[Exercise input]:
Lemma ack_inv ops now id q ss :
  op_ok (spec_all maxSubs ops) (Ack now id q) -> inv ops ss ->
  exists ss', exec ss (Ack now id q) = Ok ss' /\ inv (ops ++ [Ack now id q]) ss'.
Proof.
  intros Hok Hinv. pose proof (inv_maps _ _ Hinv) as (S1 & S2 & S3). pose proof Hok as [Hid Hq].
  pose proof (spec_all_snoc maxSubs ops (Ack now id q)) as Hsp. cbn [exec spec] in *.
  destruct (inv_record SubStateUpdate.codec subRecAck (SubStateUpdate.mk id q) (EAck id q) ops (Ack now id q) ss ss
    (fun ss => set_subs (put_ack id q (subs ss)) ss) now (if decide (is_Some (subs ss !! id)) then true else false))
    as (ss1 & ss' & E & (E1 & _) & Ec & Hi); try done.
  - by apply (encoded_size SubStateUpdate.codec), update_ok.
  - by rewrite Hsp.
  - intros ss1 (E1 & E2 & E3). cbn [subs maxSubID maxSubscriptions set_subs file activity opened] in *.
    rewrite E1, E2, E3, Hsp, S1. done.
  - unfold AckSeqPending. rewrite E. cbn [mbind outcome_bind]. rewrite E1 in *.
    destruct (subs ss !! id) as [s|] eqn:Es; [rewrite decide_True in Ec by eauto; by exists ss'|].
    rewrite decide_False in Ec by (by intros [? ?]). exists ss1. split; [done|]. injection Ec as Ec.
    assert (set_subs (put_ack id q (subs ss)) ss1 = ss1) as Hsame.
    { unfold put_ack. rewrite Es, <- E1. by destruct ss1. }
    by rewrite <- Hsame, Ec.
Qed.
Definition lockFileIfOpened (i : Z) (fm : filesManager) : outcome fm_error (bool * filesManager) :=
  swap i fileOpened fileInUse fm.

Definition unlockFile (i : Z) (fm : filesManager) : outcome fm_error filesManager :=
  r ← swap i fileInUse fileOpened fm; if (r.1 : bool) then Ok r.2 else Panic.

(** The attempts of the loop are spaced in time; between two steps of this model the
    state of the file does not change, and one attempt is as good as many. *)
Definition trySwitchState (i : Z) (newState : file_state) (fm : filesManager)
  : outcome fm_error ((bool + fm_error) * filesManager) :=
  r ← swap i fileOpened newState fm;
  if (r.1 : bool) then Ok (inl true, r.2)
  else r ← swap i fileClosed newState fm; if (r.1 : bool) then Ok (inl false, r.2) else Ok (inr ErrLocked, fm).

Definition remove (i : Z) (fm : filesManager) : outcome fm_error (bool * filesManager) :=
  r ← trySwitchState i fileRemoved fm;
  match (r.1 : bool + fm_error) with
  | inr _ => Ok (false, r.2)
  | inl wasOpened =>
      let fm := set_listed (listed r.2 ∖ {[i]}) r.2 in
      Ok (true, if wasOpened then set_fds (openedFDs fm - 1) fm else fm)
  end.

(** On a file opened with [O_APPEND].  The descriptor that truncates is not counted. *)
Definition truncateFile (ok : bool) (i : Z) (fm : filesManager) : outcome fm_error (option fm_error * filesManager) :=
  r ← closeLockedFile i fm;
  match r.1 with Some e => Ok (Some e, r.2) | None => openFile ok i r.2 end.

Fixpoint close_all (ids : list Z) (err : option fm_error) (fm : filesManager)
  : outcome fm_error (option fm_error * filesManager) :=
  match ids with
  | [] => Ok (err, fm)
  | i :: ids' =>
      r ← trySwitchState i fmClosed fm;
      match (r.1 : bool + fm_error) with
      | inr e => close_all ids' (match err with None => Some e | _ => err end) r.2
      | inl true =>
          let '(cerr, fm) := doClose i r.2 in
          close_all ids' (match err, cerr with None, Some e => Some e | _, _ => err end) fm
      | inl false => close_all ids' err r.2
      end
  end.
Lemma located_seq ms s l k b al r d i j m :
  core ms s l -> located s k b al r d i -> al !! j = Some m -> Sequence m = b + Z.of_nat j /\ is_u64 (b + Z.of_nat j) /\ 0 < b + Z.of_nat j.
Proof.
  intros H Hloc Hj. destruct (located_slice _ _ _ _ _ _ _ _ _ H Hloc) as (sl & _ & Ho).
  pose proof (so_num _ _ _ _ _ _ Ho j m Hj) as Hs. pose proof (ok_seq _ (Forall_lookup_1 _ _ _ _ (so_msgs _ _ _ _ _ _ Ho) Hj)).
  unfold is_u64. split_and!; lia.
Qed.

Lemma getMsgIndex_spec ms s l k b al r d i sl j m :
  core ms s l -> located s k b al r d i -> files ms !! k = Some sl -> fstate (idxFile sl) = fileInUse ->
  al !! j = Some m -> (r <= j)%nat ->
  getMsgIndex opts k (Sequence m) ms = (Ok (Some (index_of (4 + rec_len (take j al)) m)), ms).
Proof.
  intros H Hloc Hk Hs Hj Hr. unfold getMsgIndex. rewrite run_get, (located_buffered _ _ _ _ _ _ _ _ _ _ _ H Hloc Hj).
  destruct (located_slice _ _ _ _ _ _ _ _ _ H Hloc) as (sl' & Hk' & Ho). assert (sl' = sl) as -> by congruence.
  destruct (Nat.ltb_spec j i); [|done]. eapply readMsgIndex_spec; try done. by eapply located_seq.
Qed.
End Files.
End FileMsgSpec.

* * *

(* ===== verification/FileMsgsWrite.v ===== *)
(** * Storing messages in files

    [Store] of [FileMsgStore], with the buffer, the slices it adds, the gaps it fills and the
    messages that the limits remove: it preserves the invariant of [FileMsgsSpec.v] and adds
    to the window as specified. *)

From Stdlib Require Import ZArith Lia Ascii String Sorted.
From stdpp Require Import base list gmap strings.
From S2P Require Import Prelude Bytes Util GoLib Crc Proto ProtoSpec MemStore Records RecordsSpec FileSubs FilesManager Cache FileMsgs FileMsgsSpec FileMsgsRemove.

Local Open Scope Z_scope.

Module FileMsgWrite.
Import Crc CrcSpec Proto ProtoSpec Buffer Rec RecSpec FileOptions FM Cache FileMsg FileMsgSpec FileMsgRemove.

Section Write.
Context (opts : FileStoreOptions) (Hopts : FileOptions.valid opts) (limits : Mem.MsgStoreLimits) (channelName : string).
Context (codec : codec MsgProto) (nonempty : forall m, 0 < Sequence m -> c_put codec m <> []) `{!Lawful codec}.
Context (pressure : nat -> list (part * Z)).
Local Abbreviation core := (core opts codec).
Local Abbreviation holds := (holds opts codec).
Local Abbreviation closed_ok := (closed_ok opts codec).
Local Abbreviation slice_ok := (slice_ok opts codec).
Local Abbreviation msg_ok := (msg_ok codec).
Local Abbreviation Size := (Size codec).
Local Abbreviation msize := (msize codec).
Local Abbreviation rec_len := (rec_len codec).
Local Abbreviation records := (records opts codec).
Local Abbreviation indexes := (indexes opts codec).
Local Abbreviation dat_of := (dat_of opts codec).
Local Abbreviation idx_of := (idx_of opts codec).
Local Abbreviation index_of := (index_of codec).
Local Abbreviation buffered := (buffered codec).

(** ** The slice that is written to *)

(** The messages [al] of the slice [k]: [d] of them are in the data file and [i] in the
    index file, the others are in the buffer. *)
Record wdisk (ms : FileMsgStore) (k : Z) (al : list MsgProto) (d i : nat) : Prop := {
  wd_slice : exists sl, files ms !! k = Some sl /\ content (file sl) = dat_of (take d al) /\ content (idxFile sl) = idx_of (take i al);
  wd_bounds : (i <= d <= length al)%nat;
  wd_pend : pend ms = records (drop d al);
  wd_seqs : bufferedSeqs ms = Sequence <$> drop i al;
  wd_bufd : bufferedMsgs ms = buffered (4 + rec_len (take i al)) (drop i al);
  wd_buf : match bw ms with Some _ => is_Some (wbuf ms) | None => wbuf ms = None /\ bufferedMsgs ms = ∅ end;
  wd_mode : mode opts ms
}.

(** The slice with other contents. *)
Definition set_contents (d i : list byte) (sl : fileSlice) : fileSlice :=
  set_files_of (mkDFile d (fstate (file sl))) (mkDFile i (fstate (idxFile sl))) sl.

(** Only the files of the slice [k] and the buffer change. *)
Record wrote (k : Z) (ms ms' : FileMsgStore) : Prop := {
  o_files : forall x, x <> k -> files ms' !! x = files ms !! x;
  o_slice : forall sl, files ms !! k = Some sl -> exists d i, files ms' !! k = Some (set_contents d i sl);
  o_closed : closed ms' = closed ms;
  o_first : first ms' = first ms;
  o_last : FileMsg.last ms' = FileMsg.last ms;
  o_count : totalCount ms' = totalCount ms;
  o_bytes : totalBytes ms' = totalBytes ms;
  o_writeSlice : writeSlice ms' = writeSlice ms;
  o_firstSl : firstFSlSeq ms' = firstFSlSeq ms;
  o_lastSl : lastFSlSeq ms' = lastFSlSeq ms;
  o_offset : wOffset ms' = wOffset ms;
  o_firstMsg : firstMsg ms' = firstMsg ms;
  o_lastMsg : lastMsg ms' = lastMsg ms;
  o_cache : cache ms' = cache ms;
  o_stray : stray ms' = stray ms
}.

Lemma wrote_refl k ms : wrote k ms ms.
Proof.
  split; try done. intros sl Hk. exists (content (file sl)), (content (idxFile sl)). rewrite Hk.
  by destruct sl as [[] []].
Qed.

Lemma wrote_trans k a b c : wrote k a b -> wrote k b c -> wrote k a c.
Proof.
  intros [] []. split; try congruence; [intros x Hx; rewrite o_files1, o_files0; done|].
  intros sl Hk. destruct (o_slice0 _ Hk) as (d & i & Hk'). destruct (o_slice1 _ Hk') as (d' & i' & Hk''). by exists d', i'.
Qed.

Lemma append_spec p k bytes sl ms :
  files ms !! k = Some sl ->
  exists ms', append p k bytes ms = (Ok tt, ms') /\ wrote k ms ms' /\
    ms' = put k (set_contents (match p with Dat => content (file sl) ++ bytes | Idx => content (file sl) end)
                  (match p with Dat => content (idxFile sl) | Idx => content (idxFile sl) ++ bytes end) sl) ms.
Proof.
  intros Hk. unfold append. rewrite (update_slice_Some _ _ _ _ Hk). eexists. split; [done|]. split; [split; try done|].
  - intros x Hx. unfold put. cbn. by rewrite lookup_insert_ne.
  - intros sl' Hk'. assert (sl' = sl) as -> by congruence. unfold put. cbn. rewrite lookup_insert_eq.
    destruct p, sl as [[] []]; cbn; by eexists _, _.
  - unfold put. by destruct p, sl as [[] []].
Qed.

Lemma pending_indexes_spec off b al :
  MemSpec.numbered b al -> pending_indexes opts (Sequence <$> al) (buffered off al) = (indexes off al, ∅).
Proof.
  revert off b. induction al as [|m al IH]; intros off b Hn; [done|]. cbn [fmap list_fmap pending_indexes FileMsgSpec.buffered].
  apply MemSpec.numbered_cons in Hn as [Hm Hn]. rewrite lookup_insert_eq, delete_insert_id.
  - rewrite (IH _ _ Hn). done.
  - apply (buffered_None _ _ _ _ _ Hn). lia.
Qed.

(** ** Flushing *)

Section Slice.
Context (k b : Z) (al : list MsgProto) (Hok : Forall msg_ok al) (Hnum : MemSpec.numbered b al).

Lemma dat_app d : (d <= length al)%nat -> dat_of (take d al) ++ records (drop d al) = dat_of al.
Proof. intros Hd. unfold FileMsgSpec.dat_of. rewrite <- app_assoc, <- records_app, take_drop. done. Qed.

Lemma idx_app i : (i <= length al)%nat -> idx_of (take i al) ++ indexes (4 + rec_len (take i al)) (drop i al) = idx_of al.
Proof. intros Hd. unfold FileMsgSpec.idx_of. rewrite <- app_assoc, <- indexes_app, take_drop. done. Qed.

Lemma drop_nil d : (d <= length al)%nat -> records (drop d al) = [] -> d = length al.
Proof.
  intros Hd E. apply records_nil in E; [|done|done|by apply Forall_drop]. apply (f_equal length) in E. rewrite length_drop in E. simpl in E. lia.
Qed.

[Exercise directions]:
Give the number of lines above containing the word "core", with no other text.

[Output of the exercise]:
3